De brileider is een dwaalgast. De letterlijke vreemde eend, een buitenbeentje onder de gewone eidereenden die hier samen op de golven dobberen. Net wat kleiner, en vooral: een gekke kop. Veiligheidsbriltekening rond de ogen, groene viltstiftstrepen, een zacht tapijtje over zijn snavel – niet voor niets noemen de Duitsers hem Plüschkopfente.
De andere eiders tolereren hem, maar echt erbij horen doet hij niet. Soms verdwijnt hij onder water en slikt vervolgens, met de nek omhoog, een krab of mossel door. Even doet hij een halfslachtige baltspoging. Onsuccesvolle avances. Áls hij al een vrouwtje weet te versieren, dan zullen de jongen onvruchtbaar zijn.

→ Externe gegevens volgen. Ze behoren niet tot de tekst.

(** * telegram.helpers: a shallow embedding and its specification

    The module [telegram/helpers.py] holds six stateless helpers:
    [escape_markdown], [mention_html], [mention_markdown],
    [effective_message_type], [is_valid_bot_username] and
    [create_deep_linked_url].  Each is embedded below as a Rocq function that
    follows the Python text statement by statement; the parts of the Python
    runtime they call ([re], [html.escape], [str] methods, [int], f-strings)
    are embedded first. *)

From Stdlib Require Import String Ascii NArith ZArith Bool Arith Lia DecimalString List.
Import ListNotations.

Set Implicit Arguments.

(** ** Python strings

    A Python [str] is a sequence of Unicode code points; [len] counts code
    points.  A character is its code point. *)

Definition char := N.
Definition str := list char.

Definition chr (a : ascii) : char := N_of_ascii a.
Arguments chr a%_char.

(** A string literal of the source. *)
Definition lit (s : string) : str := map chr (list_ascii_of_string s).
Arguments lit s%_string.

(** The double quote, the line feed and the backslash. *)
Definition dquote : char := 34%N.
Definition newline : char := 10%N.
Definition backslash : char := 92%N.

(** [a == b] on two strings. *)
Fixpoint str_eqb (a b : str) : bool :=
  match a, b with
  | [], [] => true
  | x :: a', y :: b' => N.eqb x y && str_eqb a' b'
  | _, _ => false
  end.

(** [s.startswith(prefix)] and [s.endswith(suffix)]. *)
Definition startswith (s prefix : str) : bool :=
  str_eqb (firstn (length prefix) s) prefix.

Definition endswith (s suffix : str) : bool :=
  (length suffix <=? length s)
  && str_eqb (skipn (length s - length suffix) s) suffix.

(** [s.replace(old, new)] for a pattern [old] of one character. *)
Fixpoint replace (old : char) (new : str) (s : str) : str :=
  match s with
  | [] => []
  | c :: s' => if N.eqb c old then new ++ replace old new s' else c :: replace old new s'
  end.

(** The ASCII range and the three ASCII classes the source names. *)
Definition is_ascii (c : char) : bool := (c <? 128)%N.
Definition is_ascii_upper (c : char) : bool := (chr "A" <=? c)%N && (c <=? chr "Z")%N.
Definition is_ascii_lower (c : char) : bool := (chr "a" <=? c)%N && (c <=? chr "z")%N.
Definition is_ascii_digit (c : char) : bool := (chr "0" <=? c)%N && (c <=? chr "9")%N.

(** Lower-casing of one character, on ASCII: [A-Z] moves to [a-z]. *)
Definition ascii_lower (c : char) : char :=
  if is_ascii_upper c then (c + 32)%N else c.

(** ** Exceptions

    A call either returns a value or raises; the two exception classes the
    module raises carry their message. *)

Inductive exn : Type :=
| ValueError (msg : str)
| TypeError (msg : str).

Inductive result (A : Type) : Type :=
| Ok (a : A)
| Raise (e : exn).
Arguments Ok {A} a.
Arguments Raise {A} e.

Definition bind {A B : Type} (c : result A) (k : A -> result B) : result B :=
  match c with
  | Ok a => k a
  | Raise e => Raise e
  end.

Declare Scope py_scope.
Delimit Scope py_scope with py.
Notation "x <- c ;; k" := (bind c (fun x => k))
  (at level 61, c at next level, right associativity) : py_scope.
Open Scope py_scope.

(** ** Python values passed as [version] and [user_id]

    Both parameters are documented as [int | str]. *)

Inductive pyobj : Type :=
| PyInt (z : Z)
| PyStr (s : str).

(** [str(z)] for an integer: its decimal digits, with a leading minus sign
    for a negative one.  (CPython's configurable cap on the number of digits
    of such a conversion is not modelled.) *)
Definition str_of_int (z : Z) : str := lit (NilZero.string_of_int (Z.to_int z)).

(** [f"{v}"]: the interpolation of a value into an f-string. *)
Definition format (v : pyobj) : str :=
  match v with
  | PyInt z => str_of_int z
  | PyStr s => s
  end.

(** [v == n] for an integer literal [n]: a string never equals an integer. *)
Definition eq_int (v : pyobj) (n : Z) : bool :=
  match v with
  | PyInt z => Z.eqb z n
  | PyStr _ => false
  end.

(** [x in l] for an optional string [x] and a list [l] of string literals. *)
Definition in_ (x : option str) (l : list str) : bool :=
  match x with
  | None => false
  | Some s => existsb (str_eqb s) l
  end.

(** ** The Unicode-dependent builtins

    [str.lower], [str.isdigit] and [int] on a string consult the Unicode
    character database.  They are taken as given, together with what they do
    on ASCII text, which is all the helpers' results depend on. *)

Class PyRuntime : Type := {
  (** [s.lower()] *)
  lower : str -> str;
  (** whether a character counts as a digit for [str.isdigit] *)
  chr_isdigit : char -> bool;
  (** [int(s)] for a string [s]: a value, or the conversion error *)
  int_of_str : str -> result Z;
  lower_ascii : forall s, forallb is_ascii s = true -> lower s = map ascii_lower s;
  chr_isdigit_ascii : forall c, is_ascii c = true -> chr_isdigit c = is_ascii_digit c
}.

Section Builtins.
Context {R : PyRuntime}.

(** [s.isdigit()]: every character is a digit and there is at least one. *)
Definition isdigit (s : str) : bool :=
  match s with
  | [] => false
  | _ => forallb chr_isdigit s
  end.

(** [int(v)] *)
Definition int (v : pyobj) : result Z :=
  match v with
  | PyInt z => Ok z
  | PyStr s => int_of_str s
  end.
End Builtins.

(** ** The [re] module, for the patterns the helpers use

    The three patterns of the source are built from character sets, the
    quantifiers [*] and [+] on a set, and the anchors [^] and [$]. *)

Module re.

(** An item of a character set [[...]]: one character or a range. *)
Inductive item : Type :=
| Chr (c : char)
| Range (lo hi : char).

Definition charset := list item.

Definition item_has (i : item) (c : char) : bool :=
  match i with
  | Chr d => N.eqb c d
  | Range lo hi => (lo <=? c)%N && (c <=? hi)%N
  end.

Definition in_set (cs : charset) (c : char) : bool :=
  existsb (fun i => item_has i c) cs.

(** A pattern is a sequence of nodes. *)
Inductive node : Type :=
| One (cs : charset)   (* [...]  *)
| Star (cs : charset)  (* [...]* *)
| Plus (cs : charset)  (* [...]+ *)
| Bol                  (* ^      *)
| Eol.                 (* $      *)

Definition pattern := list node.

(** [$] without [re.MULTILINE]: at the end of the string, or just before a
    line feed that is its last character. *)
Definition at_eol (rest : str) : bool :=
  match rest with
  | [] => true
  | [c] => N.eqb c newline
  | _ => false
  end.

(** Greedy repetition of a set with backtracking: consume as long as
    possible, and give characters back until the continuation matches. *)
Fixpoint star (cs : charset) (k : nat -> str -> bool) (pos : nat) (s : str) : bool :=
  match s with
  | c :: s' => if in_set cs c then star cs k (S pos) s' || k pos s else k pos s
  | [] => k pos []
  end.

(** The matcher at position [pos], [s] being what is left of the subject;
    [fin] decides whether the match may end where the pattern does. *)
Fixpoint run (p : pattern) (fin : str -> bool) (pos : nat) (s : str) : bool :=
  match p with
  | [] => fin s
  | One cs :: p' =>
      match s with
      | c :: s' => in_set cs c && run p' fin (S pos) s'
      | [] => false
      end
  | Star cs :: p' => star cs (run p' fin) pos s
  | Plus cs :: p' =>
      match s with
      | c :: s' => in_set cs c && star cs (run p' fin) (S pos) s'
      | [] => false
      end
  | Bol :: p' => Nat.eqb pos 0 && run p' fin pos s
  | Eol :: p' => at_eol s && run p' fin pos s
  end.

(** [re.match(p, s) is not None]: a match that starts at position 0 and
    may end anywhere. *)
Definition match_ (p : pattern) (s : str) : bool := run p (fun _ => true) 0 s.

(** [re.fullmatch(p, s) is not None]: the match must end with the string. *)
Definition fullmatch (p : pattern) (s : str) : bool :=
  run p (fun rest => match rest with [] => true | _ => false end) 0 s.

(** [re.escape(chars)] put between [[] and []]: every character of [chars]
    stands for itself in the set ([re.escape] puts a backslash before each
    one that would otherwise be read as syntax, [-], [\] and []] among
    them). *)
Definition escaped_set (chars : str) : charset := map Chr chars.

(** A replacement template: literal characters and [\1]. *)
Inductive titem : Type :=
| Lit (c : char)
| Group1.

Definition expand (template : list titem) (group1 : str) : str :=
  flat_map (fun t => match t with Lit c => [c] | Group1 => group1 end) template.

(** [re.sub("([...])", template, s)] for a pattern that is one capturing
    group around one character set: scan from the left; where the set
    matches, put the expanded template and go on after the match; elsewhere
    copy the character. *)
Fixpoint sub (cs : charset) (template : list titem) (s : str) : str :=
  match s with
  | [] => []
  | c :: s' =>
      if in_set cs c then expand template [c] ++ sub cs template s'
      else c :: sub cs template s'
  end.

End re.

(** ** [html.escape]

    The standard library's function, with its default [quote=True]: five
    replacements one after the other, the ampersand first. *)

Module html.

Definition escape (s : str) : str :=
  let s := replace (chr "&") (lit "&amp;") s in
  let s := replace (chr "<") (lit "&lt;") s in
  let s := replace (chr ">") (lit "&gt;") s in
  let s := replace dquote (lit "&quot;") s in
  let s := replace (chr "'") (lit "&#x27;") s in
  s.

End html.

(** ** [telegram.constants]

    The module imports [MessageLimit] and [MessageType] from
    [telegram.constants], which is outside this file: the three limits and
    the enumeration are parameters of the development. *)

Class MessageLimit : Type := {
  MIN_BOT_USERNAME_LENGTH : nat;
  MAX_BOT_USERNAME_LENGTH : nat;
  DEEP_LINK_LENGTH : nat
}.

(** ** [telegram.Message] and [telegram.Update]

    Modelled from the spec: the classes [Message] and [Update] are not part
    of the module.  A message exposes, for each message-type tag, a sub-field
    that is present (truthy) or absent; an update exposes an effective
    message that is a message or absent. *)

Record Message : Type := {
  (** the truth value of [message[message_type]] *)
  getitem : str -> bool
}.

Record Update : Type := {
  effective_message : option Message
}.

(** What [effective_message_type] may be handed: [isinstance] tells the
    three cases apart; the third carries [str(type(entity))]. *)
Inductive entity : Type :=
| IsMessage (m : Message)
| IsUpdate (u : Update)
| Neither (type_repr : str).

(** ** The helpers *)

Section Helpers.
Context {R : PyRuntime} {L : MessageLimit}.

(** *** [escape_markdown] (lines 46-78) *)

(** The replacement template [r"\\\1"]: a backslash, then group 1. *)
Definition escape_template : list re.titem := [re.Lit backslash; re.Group1].

Definition escape_markdown
    (text : str) (version : pyobj) (entity_type : option str) : result str :=
  escape_chars <-
    (v <- int version ;;
     if Z.eqb v 1 then Ok (lit "_*`[")
     else
       v <- int version ;;
       if Z.eqb v 2 then
         if in_ entity_type [lit "pre"; lit "code"] then Ok (lit "\`")
         else if in_ entity_type [lit "text_link"; lit "custom_emoji"] then Ok (lit "\)")
         else Ok (lit "\_*[]()~`>#+-=|{}.!")
       else Raise (ValueError (lit "Markdown version must be either 1 or 2!"))) ;;
  Ok (re.sub (re.escaped_set escape_chars) escape_template text).

(** *** [mention_html] (lines 81-92) *)

Definition mention_html (user_id : pyobj) (name : str) : str :=
  lit "<a href=" ++ [dquote] ++ lit "tg://user?id=" ++ format user_id
    ++ [dquote] ++ lit ">" ++ html.escape name ++ lit "</a>".

(** *** [mention_markdown] (lines 95-111) *)

Definition mention_markdown (user_id : pyobj) (name : str) (version : pyobj) : result str :=
  let tg_link := lit "tg://user?id=" ++ format user_id in
  if eq_int version 1 then
    Ok (lit "[" ++ name ++ lit "](" ++ tg_link ++ lit ")")
  else
    escaped <- escape_markdown name version None ;;
    Ok (lit "[" ++ escaped ++ lit "](" ++ tg_link ++ lit ")").

(** *** [effective_message_type] (lines 114-144) *)

Section Classifier.
(** The members of the enumeration [MessageType], in definition order. *)
Variable MessageType : list str.

Definition effective_message_type (e : entity) : result (option str) :=
  match e with
  | IsMessage message => Ok (find (fun message_type => getitem message message_type) MessageType)
  | IsUpdate u =>
      match effective_message u with
      | None => Ok None
      | Some message =>
          Ok (find (fun message_type => getitem message message_type) MessageType)
      end
  | Neither type_repr =>
      Raise (TypeError (lit "The entity is neither Message nor Update (got: "
                          ++ type_repr ++ lit ")"))
  end.
End Classifier.

(** *** [is_valid_bot_username] (lines 147-202) *)

(** The pattern [r"[A-Za-z0-9_]*"]. *)
Definition username_chars : re.charset :=
  [re.Range (chr "A") (chr "Z"); re.Range (chr "a") (chr "z");
   re.Range (chr "0") (chr "9"); re.Chr (chr "_")].

Definition username_pattern : re.pattern := [re.Star username_chars].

Hans kan intussen zijn geluk niet op. Zijn 18-jarige dochter Sofia glimlacht berustend – ze is het wel gewend dat de vakantiebestemmingen worden gedicteerd door vogels.
Wat de brileider hier doet, weet niemand – meegevlogen met andere eiders, afgedwaald in een storm? „Hij hoort met soortgenoten te overwinteren in wakken op de Beringzee”, zegt Ruud. Hij maakt zich zorgen om de vogel. „Gisteren lag hier een zeearend op het fietspad. Dood. Vermoedelijk vogelgriep. Een hoogarctische soort als de brileider is niet gewend aan de virussen hier, dus ik houd mijn hart vast.” In 2022 nog werd door vogelgriep een kolonie grote sterns weggevaagd uit broedgebied Utopia, een kwartier fietsen hiervandaan.

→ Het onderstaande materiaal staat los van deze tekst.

Lemma zero_div_positive (m : float) :
  positive_double (Prim2SF m) -> (0 / m)%float = 0%float.
Proof.
  intros Hm. apply Prim2SF_inj. rewrite FloatAxioms.div_spec.
  change (Prim2SF 0) with (S754_zero false).
  by destruct (Prim2SF m) as [?|[]| |[] ? ?].
Qed.

Lemma std_max_zero_mul_zero (t : float) :
  t <> infinity -> (std_max 0 t * 0)%float = 0%float.
Proof.
  intros Ht. apply Prim2SF_inj. rewrite FloatAxioms.mul_spec.
  change (Prim2SF 0) with (S754_zero false).
  unfold std_max. destruct (PrimFloat.ltb 0 t) eqn:Hlt; [|done].
  rewrite FloatAxioms.ltb_spec in Hlt. change (Prim2SF 0) with (S754_zero false) in Hlt.
  destruct (Prim2SF t) as [?|[]| |[] ? ?] eqn:HT; try done.
  destruct Ht. apply Prim2SF_inj. by rewrite HT.
Qed.

Lemma zero_mul_finite (p : float) :
  is_finite p = true -> PrimFloat.eqb (0 * p) 0 = true.
Proof.
  unfold is_finite, is_nan, is_infinity.
  rewrite !FloatAxioms.eqb_spec, FloatAxioms.mul_spec, FloatAxioms.abs_spec.
  change (Prim2SF 0) with (S754_zero false).
  change (Prim2SF infinity) with (S754_infinity false).
  by destruct (Prim2SF p) as [[]|[]| |[] ? ?].
Qed.

End CostFacts.

Section CostH.
Import ComputeCostH.
Variable calculateJsd : NgramProfile.Heap -> NgramProfile.t -> NgramProfile.t -> float.
Variable NDEBUG : bool.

Even is er tumult, wanneer de driepoot van een telescoop bijna tussen de spaken van een passerende tandem komt. „Altijd hetzelfde met die vogelaars”, briest de voorste fietser. De telescoopeigenaar lijkt zich van geen kwaad bewust. „De brileider doet je alle ellende in de wereld vergeten”, verzucht hij. „Geen betere vorm van escapisme denkbaar.”
Gemma Venhuizen is biologieredacteur en doet elke woensdag ergens vanuit Nederland verslag.